Dan Diorio, the vice president of state policy for the Data Center Coalition, an industry trade group, warned lawmakers during a hearing on the bill that it would “significantly impact the competitiveness and viability of the Washington market,” putting jobs and tax revenue at risk. He argued that the bill inappropriately singles out data centers, when arguably any new facility with significant energy demand poses the same risks and infrastructure challenges. The onshoring of manufacturing facilities, hydrogen production, and the electrification of vehicles, buildings, and industry will have similar impacts. “It does not create a long-term durable policy to protect ratepayers from current and future sources of load growth,” he said.
Another point of contention is whether a top-down mandate from the state is necessary when utility regulators already have the authority to address the risks of growing energy demand through the ratemaking process.

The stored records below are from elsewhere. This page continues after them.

(** * DeltaManager: ordering, gap filling and acknowledgement of deltas

    A shallow embedding of
    [packages/loader/container-loader/src/deltaManager.ts].

    The class is a single-threaded event-driven object.  Its state is the
    record [DeltaManager]; every method is a function on that record; every
    asynchronous continuation of the source (a promise callback, a timer
    callback, a listener on the connection) is a function that an [Event]
    of the environment runs.  What leaves the manager (telemetry, emitted
    events, calls on the handler, on the connection and on delta storage) is
    appended to the [effects] trace, oldest first.

    JavaScript numbers are embedded as [Z]. *)

From Stdlib Require Import ZArith List String Bool Lia.
Import ListNotations.
Open Scope string_scope.
Open Scope list_scope.
Open Scope Z_scope.

Set Implicit Arguments.

(** ** Constants *)

Definition MaxReconnectDelay : Z := 8000.
Definition InitialReconnectDelay : Z := 1000.
Definition MissingFetchDelay : Z := 100.
Definition MaxFetchDelay : Z := 10000.
Definition MaxBatchDeltas : Z := 2000.
Definition DefaultChunkSize : Z := 16 * 1024.
Definition ImmediateNoOpResponse : string := EmptyString.
Definition DefaultMaxContentSize : Z := 32 * 1024.
Definition DefaultContentBufferSize : nat := 10.

(** [Browser] is imported by the source from the container definitions; only
    equality with it matters. *)
Definition Browser : string := "browser".

(** ** Messages *)

(** The members of [MessageType] that the source names, and the others. *)
Inductive MessageType : Type :=
| Operation
| Propose
| NoOp
| ClientJoin
| ClientLeave
| OtherType (name : string).

Definition isOperation (t : MessageType) : bool :=
  match t with Operation => true | _ => false end.
Definition isPropose (t : MessageType) : bool :=
  match t with Propose => true | _ => false end.
Definition isNoOp (t : MessageType) : bool :=
  match t with NoOp => true | _ => false end.
Definition isClientLeave (t : MessageType) : bool :=
  match t with ClientLeave => true | _ => false end.

(** The [contents] field is [any] in the source: absent, [null], a string, or
    a structured value.  A structured value is kept as the text it was parsed
    from; the manager never looks inside one. *)
Inductive Contents : Type :=
| CUndefined
| CNull
| CString (text : string)
| CValue (parsedFrom : string).

(** [!!contents] *)
Definition truthy (c : Contents) : bool :=
  match c with
  | CUndefined | CNull => false
  | CString t => negb (String.eqb t EmptyString)
  | CValue _ => true
  end.

Definition isUndefined (c : Contents) : bool :=
  match c with CUndefined => true | _ => false end.

(** A parameter of type [string | null]. *)
Definition ofNullable (c : option string) : Contents :=
  match c with Some t => CString t | None => CNull end.

Record ITrace : Type := mkTrace {
  action : string;
  service : string;
  timestamp : Z
}.

Record ISequencedDocumentMessage : Type := mkSequenced {
  sm_sequenceNumber : Z;
  sm_minimumSequenceNumber : Z;
  sm_clientId : string;
  sm_clientSequenceNumber : Z;
  sm_referenceSequenceNumber : Z;
  sm_type : MessageType;
  sm_contents : Contents;
  sm_traces : list ITrace
}.

Definition sm_with_contents (c : Contents) (m : ISequencedDocumentMessage) :=
  mkSequenced (sm_sequenceNumber m) (sm_minimumSequenceNumber m) (sm_clientId m)
    (sm_clientSequenceNumber m) (sm_referenceSequenceNumber m) (sm_type m) c
    (sm_traces m).

Definition sm_with_traces (t : list ITrace) (m : ISequencedDocumentMessage) :=
  mkSequenced (sm_sequenceNumber m) (sm_minimumSequenceNumber m) (sm_clientId m)
    (sm_clientSequenceNumber m) (sm_referenceSequenceNumber m) (sm_type m)
    (sm_contents m) t.

(** [IDocumentMessage]; [dm_data] is the extra field of
    [IDocumentSystemMessage]: [None] when the object has no such field. *)
Record IDocumentMessage : Type := mkDocument {
  dm_clientSequenceNumber : Z;
  dm_contents : Contents;
  dm_referenceSequenceNumber : Z;
  dm_traces : list ITrace;
  dm_type : MessageType;
  dm_data : option Contents
}.

Definition dm_with_contents (c : Contents) (m : IDocumentMessage) :=
  mkDocument (dm_clientSequenceNumber m) c (dm_referenceSequenceNumber m)
    (dm_traces m) (dm_type m) (dm_data m).

Definition dm_with_data (d : Contents) (m : IDocumentMessage) :=
  mkDocument (dm_clientSequenceNumber m) (dm_contents m)
    (dm_referenceSequenceNumber m) (dm_traces m) (dm_type m) (Some d).

Record IContentMessage : Type := mkContent {
  cm_clientId : string;
  cm_clientSequenceNumber : Z;
  cm_contents : Contents
}.

Record ISignalMessage : Type := mkSignal {
  sig_clientId : string;
  sig_content : Contents
}.

Record IConnectionDetails : Type := mkDetails {
  cd_clientId : string;
  cd_maxMessageSize : Z;
  cd_initialMessages : list ISequencedDocumentMessage;
  cd_initialContents : list IContentMessage;
  cd_initialSignals : list ISignalMessage
}.

(** ** Errors *)

Inductive Error : Type :=
| TypeError
| SyntaxError
| AssertionError (message : string)
| Rejection.

Inductive Result (A : Type) : Type :=
| Ok (a : A)
| Throw (e : Error).
Arguments Throw {A} e.

(** ** The effects trace *)

Inductive ManagerEvent : Type :=
| EvtConnect (details : IConnectionDetails)
| EvtDisconnect (wasNack : bool)
| EvtError (e : Error)
| EvtPong (latency : Z)
| EvtProcessTime (ms : Z).

Inductive Effect : Type :=
(* logger *)
| LogDuplicateMessage (lastQueued sequenceNumber : Z)
| LogAlreadyFetching (reason : string) (from : Z)
| LogGetDeltasClosedConnection
| LogGetDeltasStart (reason : string) (from : Z) (to : option Z)
| LogCatchUp (reason : string) (messageCount pendingCount : nat)
| LogConnectionFailure (delay : Z)
(* delta storage *)
| ConnectToDeltaStorage
| StorageGet (from to : Z)
(* timers *)
| SetTimeout (delay : Z)
| ClearTimeout
(* the manager's own listeners *)
| Emit (e : ManagerEvent)
(* the handler strategy *)
| HandlerPrepare (m : ISequencedDocumentMessage)
| HandlerProcess (m : ISequencedDocumentMessage)
| HandlerPostProcess (m : ISequencedDocumentMessage)
| HandlerProcessSignal (m : ISignalMessage)
(* the connection *)
| Connect (reason : string)
| ConnSubmit (m : IDocumentMessage)
| ConnSubmitAsync (m : IDocumentMessage)
| ConnSubmitSignal (content : Contents)
| ConnClose
(* the outbound queue *)
| OutboundPush (m : IDocumentMessage).

(** ** DeltaQueue *)

(** Modelled from the spec: the class [DeltaQueue] ([./deltaQueue]) is not
    part of the sources at hand.  Section 4.1: a FIFO queue with a user pause
    flag and a system pause flag, draining only when both are clear;
    [resume] and [systemResume] clear only their own flag; [clear] discards
    the queued items and nothing else; after a worker error the queue stops
    draining.  Section 2: queues are paused by default. *)
Record DeltaQueue (T : Type) : Type := mkQueue {
  q_paused : bool;
  q_systemPaused : bool;
  q_halted : bool;
  q_items : list T
}.

Module Queue.
Section Ops.
Variable T : Type.
Definition create : DeltaQueue T := mkQueue false true false [].
Definition paused (q : DeltaQueue T) : bool := q_paused q || q_systemPaused q.
Definition push (x : T) (q : DeltaQueue T) : DeltaQueue T :=
  mkQueue (q_paused q) (q_systemPaused q) (q_halted q) (q_items q ++ [x]).
Definition clear (q : DeltaQueue T) : DeltaQueue T :=
  mkQueue (q_paused q) (q_systemPaused q) (q_halted q) [].
Definition pause (q : DeltaQueue T) : DeltaQueue T :=
  mkQueue true (q_systemPaused q) (q_halted q) (q_items q).
Definition systemPause (q : DeltaQueue T) : DeltaQueue T :=
  mkQueue (q_paused q) true (q_halted q) (q_items q).
Definition resume (q : DeltaQueue T) : DeltaQueue T :=
  mkQueue false (q_systemPaused q) (q_halted q) (q_items q).
Definition systemResume (q : DeltaQueue T) : DeltaQueue T :=
  mkQueue (q_paused q) false (q_halted q) (q_items q).
Definition halt (q : DeltaQueue T) : DeltaQueue T :=
  mkQueue (q_paused q) (q_systemPaused q) true (q_items q).
Definition shift (q : DeltaQueue T) : DeltaQueue T :=
  mkQueue (q_paused q) (q_systemPaused q) (q_halted q) (tl (q_items q)).
(** The queue hands its first item to the worker. *)
Definition ready (q : DeltaQueue T) : option T :=
  if paused q || q_halted q then None else hd_error (q_items q).
(** The "resume" event fires when a resume call ends the pause. *)
Definition resumes (before after : DeltaQueue T) : bool :=
  paused before && negb (paused after).
End Ops.
End Queue.

(** ** ContentCache *)

(** Modelled from the spec: the class [ContentCache] ([./contentCache]) is
    not part of the sources at hand.  Section 4.2: a bounded queue of content
    messages with per-client [peek] and removing [get]; an insert beyond the
    capacity evicts the oldest entry; every [set] fires "content" with the
    client id (the listeners live in the manager state below). *)
Record ContentCache : Type := mkCache {
  cc_capacity : nat;
  cc_entries : list IContentMessage
}.

Module Cache.
Definition create (size : nat) : ContentCache := mkCache size [].

Definition set (c : IContentMessage) (k : ContentCache) : ContentCache :=
  let all := cc_entries k ++ [c] in
  mkCache (cc_capacity k)
    (if Nat.ltb (cc_capacity k) (List.length all) then tl all else all).

Definition peek (clientId : string) (k : ContentCache) : option IContentMessage :=
  find (fun c => String.eqb (cm_clientId c) clientId) (cc_entries k).

Fixpoint remove_first (clientId : string) (l : list IContentMessage) :=
  match l with
  | [] => []
  | c :: r =>
      if String.eqb (cm_clientId c) clientId then r
      else c :: remove_first clientId r
  end.

Definition get (clientId : string) (k : ContentCache)
  : option IContentMessage * ContentCache :=
  (peek clientId k,
   mkCache (cc_capacity k) (remove_first clientId (cc_entries k))).
End Cache.

(** ** Suspended computations *)

(** [connecting]: never assigned, a pending [Deferred], or [null] after the
    first connection resolved it. *)
Inductive Connecting : Type := NotConnecting | ConnectingPending | ConnectingDone.

(** [deltaStorageP]: never assigned, or the promise of a [Deferred] that the
    source only ever resolves (a failure to connect to storage is emitted as
    "error" and leaves it pending). *)
Inductive StorageP : Type := StorageUnset | StoragePending | StorageResolved.

(** A call of [getDeltas] that has not settled yet.  The test of [closed]
    at the top of [getDeltas] runs when the call is made. *)
Record GetDeltasCall : Type := mkCall {
  gd_reason : string;
  gd_closed : bool;
  gd_from : Z;
  gd_to : option Z
}.

(** What the worker of the inbound queue is waiting for. *)
Inductive InboundWork : Type :=
| Idle
| AwaitContent (op : ISequencedDocumentMessage) (call : GetDeltasCall)
    (viaWaitForContent : bool)
| AwaitPrepare (message : ISequencedDocumentMessage) (startTime : Z)
| AwaitPostProcess (message : ISequencedDocumentMessage)
| Stuck.

(** The arguments that a deferred [enqueInitalOps] closes over. *)
Definition InitialOps : Type :=
  (list ISequencedDocumentMessage * list IContentMessage)%type.

(** ** The manager *)

Record DeltaManager : Type := mkDeltaManager {
  clientType : string;
  pending : list ISequencedDocumentMessage;
  fetching : bool;
  updateHasBeenRequested : bool;
  updateSequenceNumberTimer : option MessageType;
  readonly : bool;
  minSequenceNumber : Z;
  lastQueuedSequenceNumber : option Z;
  largestSequenceNumber : option Z;
  baseSequenceNumber : Z;
  _inbound : DeltaQueue ISequencedDocumentMessage;
  _inboundSignal : DeltaQueue ISignalMessage;
  _outbound : DeltaQueue IDocumentMessage;
  connecting : Connecting;
  connection : option IConnectionDetails;
  clientSequenceNumber : Z;
  closed : bool;
  handler : bool;
  deltaStorageP : StorageP;
  contentCache : ContentCache;
  listeners : bool;
  clock : Z;
  effects : list Effect;
  fetchP : option GetDeltasCall;
  inboundWork : InboundWork;
  outboundWork : option IDocumentMessage;
  lateContentHandlers : list (string * Z);
  inboundOnResume : list InitialOps;
  signalOnResume : list (list ISignalMessage);
  connects : list Z;
  reconnectTimers : list (Z * Z)
}.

Indeed, regulators all over the country are already working on it. The Smart Electric Power Alliance, a clean energy research and education nonprofit, has been tracking the special rate structures and rules that U.S. utilities have established for data centers, cryptocurrency mining facilities, and other customers with high-density energy needs, many of which are designed to protect other ratepayers from cost shifts. Its database, which was last updated in November, says that 36 such agreements have been approved by state utility regulators, mostly in the past three years, and that another 29 are proposed or pending.

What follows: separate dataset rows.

(** * Employee-record manager (src/app/app.ts): model and verified properties

    The component [App] of [src/app/app.ts] is embedded as a record of its
    signals plus the browser's [localStorage], and each method as a function
    from state to state.  JavaScript values that cross the persistence
    boundary are kept untyped ([value]), since [JSON.parse(raw) as Employee[]]
    is an unchecked cast; the form and the draft are typed after the
    interfaces [Employee] and [DocInfo].

    Conventions of the model:
    - a JavaScript [number] is an integer ([Z]); fractions, [NaN] and the
      infinities are outside the model, and so are the integers that a
      double does not hold exactly: where a property depends on the
      arithmetic or on the text of a number, it is stated for integers
      below 2^53 in size;
    - a JavaScript string is a [string] of 8-bit code units; the case
      mapping is modelled on ASCII;
    - the DOM side effects of [resetForm]/[removePhoto] (clearing the two
      file inputs) and [window.scrollTo] are not part of the state. *)

From Stdlib Require Import ZArith NArith QArith Qround Qabs Ascii String Decimal DecimalFacts DecimalString DecimalN DecimalZ Lia.
From stdpp Require Import base list gmap strings.

Local Open Scope Z_scope.

(** ** JavaScript values *)

Unset Elimination Schemes.
Inductive value : Type :=
| VUndefined
| VNull
| VBool (b : bool)
| VNum (n : Z)
| VStr (s : string)
| VArr (items : list value)
| VObj (members : list (string * value)).
Set Elimination Schemes.

(** [ToBoolean]: the truthiness test behind [!x] and [x || y]. *)
Definition ToBoolean (v : value) : bool :=
  match v with
  | VUndefined | VNull => false
  | VBool b => b
  | VNum n => negb (n =? 0)
  | VStr s => negb (String.eqb s EmptyString)
  | VArr _ | VObj _ => true
  end.

(** [o[k]] / [o.k] for the property names this program reads: an own
    member of an object, [undefined] otherwise. *)
Fixpoint assoc (ms : list (string * value)) (k : string) : option value :=
  match ms with
  | [] => None
  | (k', v) :: ms' => if String.eqb k' k then Some v else assoc ms' k
  end.

Definition prop (o : value) (k : string) : value :=
  match o with
  | VObj ms => default VUndefined (assoc ms k)
  | _ => VUndefined
  end.

(** ** JavaScript arrays *)

(** [a[index]]: [undefined] outside the array. *)
Definition array_get (a : list value) (index : Z) : value :=
  if index <? 0 then VUndefined
  else default VUndefined (a !! Z.to_nat index).

(** [a[idx] = v] for [idx >= 0]: replaces in range; past the end the array
    is extended, the skipped positions being holes (they read as
    [undefined]). *)
Definition array_set (a : list value) (idx : nat) (v : value) : list value :=
  if decide (idx < length a)%nat then <[idx := v]> a
  else a ++ replicate (idx - length a) VUndefined ++ [v].

(** [a.splice(start, deleteCount)]: the array that is left.  A negative
    [start] counts back from the end; both arguments are clamped. *)
Definition splice {A} (a : list A) (start deleteCount : Z) : list A :=
  let len := Z.of_nat (length a) in
  let actualStart := if start <? 0 then Z.max (len + start) 0 else Z.min start len in
  let actualDeleteCount := Z.min (Z.max deleteCount 0) (len - actualStart) in
  take (Z.to_nat actualStart) a ++ drop (Z.to_nat (actualStart + actualDeleteCount)) a.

Diario of the Data Center Coalition cited this trend as evidence that the Washington bill was unnecessary. “The data center industry has been an active party in many of those proceedings,” he told me in an email, and “remains committed to paying its full cost of service for the energy it uses.” (The Data Center Coalition opposed a recent utility decision in Ohio that will require data centers to pay for a minimum of 85% of their monthly energy forecast, even if they end up using less.)
One of the data center industry’s favorite counterarguments against the fear of rising electricity is that new large loads actually exert downward pressure on rates by spreading out fixed costs. Jeff Dennis, who is the executive director of the Electricity Customer Alliance and has worked for both the Department of Energy and the Federal Energy Regulatory Commission, told me this is something he worries about — that these potential benefits could be forfeited if data centers are isolated into their own ratemaking class. But, he said, we’re only in “version 1.5 or 2.0” when it comes to special rate structures for big energy users, known as large load tariffs.
“I think they’re going to continue to evolve as everybody learns more about how to integrate large loads, and as the large load customers themselves evolve in their operations,” he said.
The Washington bill passed the Appropriations Committee on Monday and now heads to the Rules Committee for review. A companion bill is moving through the state senate.
Plus more of the week’s top fights in renewable energy.
1. Kent County, Michigan — Yet another Michigan municipality has banned data centers — for the second time in just a few months.
2. Pima County, Arizona — Opposition groups submitted twice the required number of signatures in a petition to put a rezoning proposal for a $3.6 billion data center project on the ballot in November.
3. Columbus, Ohio — A bill proposed in the Ohio Senate could severely restrict renewables throughout the state.
4. Converse and Niobrara Counties, Wyoming — The Wyoming State Board of Land Commissioners last week rescinded the leases for two wind projects in Wyoming after a district court judge ruled against their approval in December.